= Beginning of Section =

(** The state an acknowledgement leaves: unchanged unless it commits. *)
Lemma acknowledge_state e i epoch request avail :
  let '(r, e') := acknowledge_by_endpoint e i epoch request avail in
  match r with
  | Ok (CAO_Committed _) =>
      exists p, authorize_ack e i epoch request = Ok p
        /\ avail (dpc_participant_id p) (dpc_cursor p) (pa_through_seq request) = Ok true
        /\ dpc_cursor p < pa_through_seq request <= ep_candidate_high_watermark e
        /\ e' = commit_ack e i p (pa_through_seq request)
  | _ => e' = e
  end.
Proof.
  unfold acknowledge_by_endpoint.
  destruct (authorize_ack e i epoch request) as [p|err] eqn:Ea; [|done].
  destruct (avail _ _ _) as [b|err] eqn:Ev; [|done].
  destruct (Z.ltb_spec (pa_through_seq request) (dpc_cursor p)).
  { by destruct (ok_or _ _). }
  destruct (Z.eqb_spec (pa_through_seq request) (dpc_cursor p)); [done|].
  destruct (Z.ltb_spec (ep_candidate_high_watermark e) (pa_through_seq request)); simpl.
  { by destruct (ok_or _ _). }
  destruct b; simpl; [|by destruct (ok_or _ _)].
  exists p. repeat split; try done; lia.
Qed.

Lemma acknowledge_keeps_ok e i epoch request avail r e' :
  episode_ok e -> acknowledge_by_endpoint e i epoch request avail = (r, e') ->
  episode_ok e' /\ resulting_floor (ep_floor e) <= resulting_floor (ep_floor e').
Proof.
  intros He Ha. pose proof (acknowledge_state e i epoch request avail) as H. rewrite Ha in H.
  destruct r as [[v|v|v|v]|err]; try (subst; split; [done | lia]).
  destruct H as (p & Hp & _ & Ht & ->). apply authorize_ack_Ok in Hp as (Hp & _).
  by apply commit_ack_ok.
Qed.

(** A later episode of the same conversation state: nothing moves backwards. *)
Definition episode_le (e e' : NonzeroDebtCursorEpisode) : Prop :=
  ep_conversation_id e' = ep_conversation_id e
  /\ ep_observer_progress e' = ep_observer_progress e
  /\ ep_candidate_high_watermark e' = ep_candidate_high_watermark e
  /\ resulting_floor (ep_floor e) <= resulting_floor (ep_floor e')
  /\ forall i p, ep_participants e !! i = Some p ->
       exists p', ep_participants e' !! i = Some p' /\ dpc_binding p' = dpc_binding p
                  /\ dpc_cursor p <= dpc_cursor p'.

= End of Section =

_What the task asks_
For this exercise, copy the lines from the one that contains "destruct (authorize_ack e" through the last line of the records, exactly and only those.

_Exercise output_
  destruct (authorize_ack e i epoch request) as [p|err] eqn:Ea; [|done].
  destruct (avail _ _ _) as [b|err] eqn:Ev; [|done].
  destruct (Z.ltb_spec (pa_through_seq request) (dpc_cursor p)).
  { by destruct (ok_or _ _). }
  destruct (Z.eqb_spec (pa_through_seq request) (dpc_cursor p)); [done|].
  destruct (Z.ltb_spec (ep_candidate_high_watermark e) (pa_through_seq request)); simpl.
  { by destruct (ok_or _ _). }
  destruct b; simpl; [|by destruct (ok_or _ _)].
  exists p. repeat split; try done; lia.
Qed.

Lemma acknowledge_keeps_ok e i epoch request avail r e' :
  episode_ok e -> acknowledge_by_endpoint e i epoch request avail = (r, e') ->
  episode_ok e' /\ resulting_floor (ep_floor e) <= resulting_floor (ep_floor e').
Proof.
  intros He Ha. pose proof (acknowledge_state e i epoch request avail) as H. rewrite Ha in H.
  destruct r as [[v|v|v|v]|err]; try (subst; split; [done | lia]).
  destruct H as (p & Hp & _ & Ht & ->). apply authorize_ack_Ok in Hp as (Hp & _).
  by apply commit_ack_ok.
Qed.

(** A later episode of the same conversation state: nothing moves backwards. *)
Definition episode_le (e e' : NonzeroDebtCursorEpisode) : Prop :=
  ep_conversation_id e' = ep_conversation_id e
  /\ ep_observer_progress e' = ep_observer_progress e
  /\ ep_candidate_high_watermark e' = ep_candidate_high_watermark e
  /\ resulting_floor (ep_floor e) <= resulting_floor (ep_floor e')
  /\ forall i p, ep_participants e !! i = Some p ->
       exists p', ep_participants e' !! i = Some p' /\ dpc_binding p' = dpc_binding p
                  /\ dpc_cursor p <= dpc_cursor p'.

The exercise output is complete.